[REQUIREMENT]
Take the records below from their first line to the line with "meet at every entry that is kept. *)", and restate those lines word for word.

[RECORD SET]
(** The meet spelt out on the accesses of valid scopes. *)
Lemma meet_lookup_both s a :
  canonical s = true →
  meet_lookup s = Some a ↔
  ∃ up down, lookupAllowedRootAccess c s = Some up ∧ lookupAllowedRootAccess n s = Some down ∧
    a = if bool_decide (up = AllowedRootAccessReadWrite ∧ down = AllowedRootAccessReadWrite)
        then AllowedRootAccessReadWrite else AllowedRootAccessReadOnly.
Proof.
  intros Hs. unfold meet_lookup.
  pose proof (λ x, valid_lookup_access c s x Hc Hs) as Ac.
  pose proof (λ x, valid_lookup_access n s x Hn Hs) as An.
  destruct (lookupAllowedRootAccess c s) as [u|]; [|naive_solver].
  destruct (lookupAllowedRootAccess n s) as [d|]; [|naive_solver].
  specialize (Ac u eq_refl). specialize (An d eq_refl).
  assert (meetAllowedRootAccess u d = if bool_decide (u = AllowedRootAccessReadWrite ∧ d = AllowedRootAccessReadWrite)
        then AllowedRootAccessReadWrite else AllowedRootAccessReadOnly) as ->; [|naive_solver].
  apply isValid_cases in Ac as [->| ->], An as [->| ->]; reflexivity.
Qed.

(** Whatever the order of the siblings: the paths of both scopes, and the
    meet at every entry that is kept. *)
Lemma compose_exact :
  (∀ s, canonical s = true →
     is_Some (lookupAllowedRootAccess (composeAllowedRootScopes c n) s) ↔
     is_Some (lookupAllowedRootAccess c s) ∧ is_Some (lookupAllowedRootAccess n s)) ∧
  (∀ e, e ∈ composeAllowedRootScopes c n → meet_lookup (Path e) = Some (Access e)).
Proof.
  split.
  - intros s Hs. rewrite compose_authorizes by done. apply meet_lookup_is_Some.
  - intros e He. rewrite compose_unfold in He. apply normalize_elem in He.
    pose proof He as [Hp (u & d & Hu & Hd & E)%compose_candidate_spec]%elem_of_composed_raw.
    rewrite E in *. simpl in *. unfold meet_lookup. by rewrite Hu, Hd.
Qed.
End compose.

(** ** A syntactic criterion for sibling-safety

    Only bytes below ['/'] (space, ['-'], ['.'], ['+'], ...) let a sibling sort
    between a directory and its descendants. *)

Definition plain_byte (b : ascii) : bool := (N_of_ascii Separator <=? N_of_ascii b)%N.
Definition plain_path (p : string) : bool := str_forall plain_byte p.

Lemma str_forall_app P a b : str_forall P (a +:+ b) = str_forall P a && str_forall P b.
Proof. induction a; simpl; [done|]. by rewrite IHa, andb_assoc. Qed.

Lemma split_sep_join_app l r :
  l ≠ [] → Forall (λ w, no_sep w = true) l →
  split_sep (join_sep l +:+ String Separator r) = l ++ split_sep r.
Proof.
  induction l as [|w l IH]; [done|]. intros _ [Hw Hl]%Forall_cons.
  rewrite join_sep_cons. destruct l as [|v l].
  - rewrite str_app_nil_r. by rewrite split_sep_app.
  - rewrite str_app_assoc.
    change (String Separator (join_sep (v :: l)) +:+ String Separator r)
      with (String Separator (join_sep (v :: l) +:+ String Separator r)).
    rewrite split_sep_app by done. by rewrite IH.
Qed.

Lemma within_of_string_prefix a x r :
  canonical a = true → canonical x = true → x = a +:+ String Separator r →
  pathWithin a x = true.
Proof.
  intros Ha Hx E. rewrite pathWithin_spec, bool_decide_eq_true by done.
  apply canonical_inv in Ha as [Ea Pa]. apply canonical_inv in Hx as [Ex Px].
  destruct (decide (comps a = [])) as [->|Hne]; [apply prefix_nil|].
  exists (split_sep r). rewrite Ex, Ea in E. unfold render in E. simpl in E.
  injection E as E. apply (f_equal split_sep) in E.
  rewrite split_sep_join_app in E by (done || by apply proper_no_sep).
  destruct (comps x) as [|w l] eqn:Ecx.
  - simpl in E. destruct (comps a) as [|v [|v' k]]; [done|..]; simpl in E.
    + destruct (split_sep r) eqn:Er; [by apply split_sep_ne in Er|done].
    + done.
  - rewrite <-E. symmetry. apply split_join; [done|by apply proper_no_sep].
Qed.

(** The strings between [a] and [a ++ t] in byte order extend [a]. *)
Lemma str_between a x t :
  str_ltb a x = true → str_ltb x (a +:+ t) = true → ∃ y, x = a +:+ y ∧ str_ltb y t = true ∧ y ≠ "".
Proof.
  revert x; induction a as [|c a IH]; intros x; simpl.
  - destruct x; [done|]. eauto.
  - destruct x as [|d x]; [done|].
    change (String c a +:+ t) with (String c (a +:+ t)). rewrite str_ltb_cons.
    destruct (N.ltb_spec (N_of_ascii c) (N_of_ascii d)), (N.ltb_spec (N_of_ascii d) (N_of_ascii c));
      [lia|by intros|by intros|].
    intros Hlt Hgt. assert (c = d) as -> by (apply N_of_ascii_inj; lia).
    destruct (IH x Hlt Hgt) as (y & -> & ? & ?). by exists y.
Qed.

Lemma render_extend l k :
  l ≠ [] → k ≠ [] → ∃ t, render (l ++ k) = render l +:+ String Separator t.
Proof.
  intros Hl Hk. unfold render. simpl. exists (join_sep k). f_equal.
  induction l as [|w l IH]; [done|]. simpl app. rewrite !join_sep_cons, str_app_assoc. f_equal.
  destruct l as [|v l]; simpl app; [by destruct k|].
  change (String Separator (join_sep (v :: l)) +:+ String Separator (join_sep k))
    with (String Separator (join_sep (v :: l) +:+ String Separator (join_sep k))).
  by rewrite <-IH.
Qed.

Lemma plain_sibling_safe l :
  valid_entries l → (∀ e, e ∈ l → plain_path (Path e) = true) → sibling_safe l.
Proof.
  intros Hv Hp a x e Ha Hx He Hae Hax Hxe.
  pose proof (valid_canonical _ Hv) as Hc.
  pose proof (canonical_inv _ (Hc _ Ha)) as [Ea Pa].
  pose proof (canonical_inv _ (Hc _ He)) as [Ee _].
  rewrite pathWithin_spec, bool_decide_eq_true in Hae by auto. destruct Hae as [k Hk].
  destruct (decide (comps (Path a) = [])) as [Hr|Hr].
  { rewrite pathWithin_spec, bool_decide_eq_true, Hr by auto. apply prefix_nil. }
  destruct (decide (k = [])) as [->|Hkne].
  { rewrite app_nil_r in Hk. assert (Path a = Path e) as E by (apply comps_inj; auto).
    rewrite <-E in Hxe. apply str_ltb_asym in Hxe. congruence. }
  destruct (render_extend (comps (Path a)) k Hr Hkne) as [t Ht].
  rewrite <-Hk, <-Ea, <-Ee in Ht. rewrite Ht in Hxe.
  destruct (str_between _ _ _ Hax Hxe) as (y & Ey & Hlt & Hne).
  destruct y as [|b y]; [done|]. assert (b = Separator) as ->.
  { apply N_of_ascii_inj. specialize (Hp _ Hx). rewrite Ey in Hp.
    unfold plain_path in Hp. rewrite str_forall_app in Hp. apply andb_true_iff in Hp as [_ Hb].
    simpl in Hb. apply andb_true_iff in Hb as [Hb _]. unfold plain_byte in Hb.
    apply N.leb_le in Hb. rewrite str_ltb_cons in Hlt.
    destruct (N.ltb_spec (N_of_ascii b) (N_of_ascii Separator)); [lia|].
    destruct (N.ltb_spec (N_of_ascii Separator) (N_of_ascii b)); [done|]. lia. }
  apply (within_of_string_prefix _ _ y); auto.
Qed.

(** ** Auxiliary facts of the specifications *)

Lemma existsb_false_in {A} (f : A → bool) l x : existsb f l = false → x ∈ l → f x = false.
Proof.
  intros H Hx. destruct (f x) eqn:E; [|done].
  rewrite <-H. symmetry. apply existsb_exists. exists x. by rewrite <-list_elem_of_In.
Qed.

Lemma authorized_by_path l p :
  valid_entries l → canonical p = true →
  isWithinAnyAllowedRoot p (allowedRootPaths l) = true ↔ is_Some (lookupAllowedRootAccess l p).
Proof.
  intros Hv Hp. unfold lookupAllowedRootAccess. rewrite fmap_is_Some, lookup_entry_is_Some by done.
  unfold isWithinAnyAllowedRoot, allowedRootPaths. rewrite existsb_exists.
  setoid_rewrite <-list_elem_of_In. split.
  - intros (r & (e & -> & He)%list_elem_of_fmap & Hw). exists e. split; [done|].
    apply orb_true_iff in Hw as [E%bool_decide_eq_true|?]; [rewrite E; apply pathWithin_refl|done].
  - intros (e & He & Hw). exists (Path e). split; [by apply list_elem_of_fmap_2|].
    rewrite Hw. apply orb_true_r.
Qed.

[SOLUTION]
(** The meet spelt out on the accesses of valid scopes. *)
Lemma meet_lookup_both s a :
  canonical s = true →
  meet_lookup s = Some a ↔
  ∃ up down, lookupAllowedRootAccess c s = Some up ∧ lookupAllowedRootAccess n s = Some down ∧
    a = if bool_decide (up = AllowedRootAccessReadWrite ∧ down = AllowedRootAccessReadWrite)
        then AllowedRootAccessReadWrite else AllowedRootAccessReadOnly.
Proof.
  intros Hs. unfold meet_lookup.
  pose proof (λ x, valid_lookup_access c s x Hc Hs) as Ac.
  pose proof (λ x, valid_lookup_access n s x Hn Hs) as An.
  destruct (lookupAllowedRootAccess c s) as [u|]; [|naive_solver].
  destruct (lookupAllowedRootAccess n s) as [d|]; [|naive_solver].
  specialize (Ac u eq_refl). specialize (An d eq_refl).
  assert (meetAllowedRootAccess u d = if bool_decide (u = AllowedRootAccessReadWrite ∧ d = AllowedRootAccessReadWrite)
        then AllowedRootAccessReadWrite else AllowedRootAccessReadOnly) as ->; [|naive_solver].
  apply isValid_cases in Ac as [->| ->], An as [->| ->]; reflexivity.
Qed.

(** Whatever the order of the siblings: the paths of both scopes, and the
    meet at every entry that is kept. *)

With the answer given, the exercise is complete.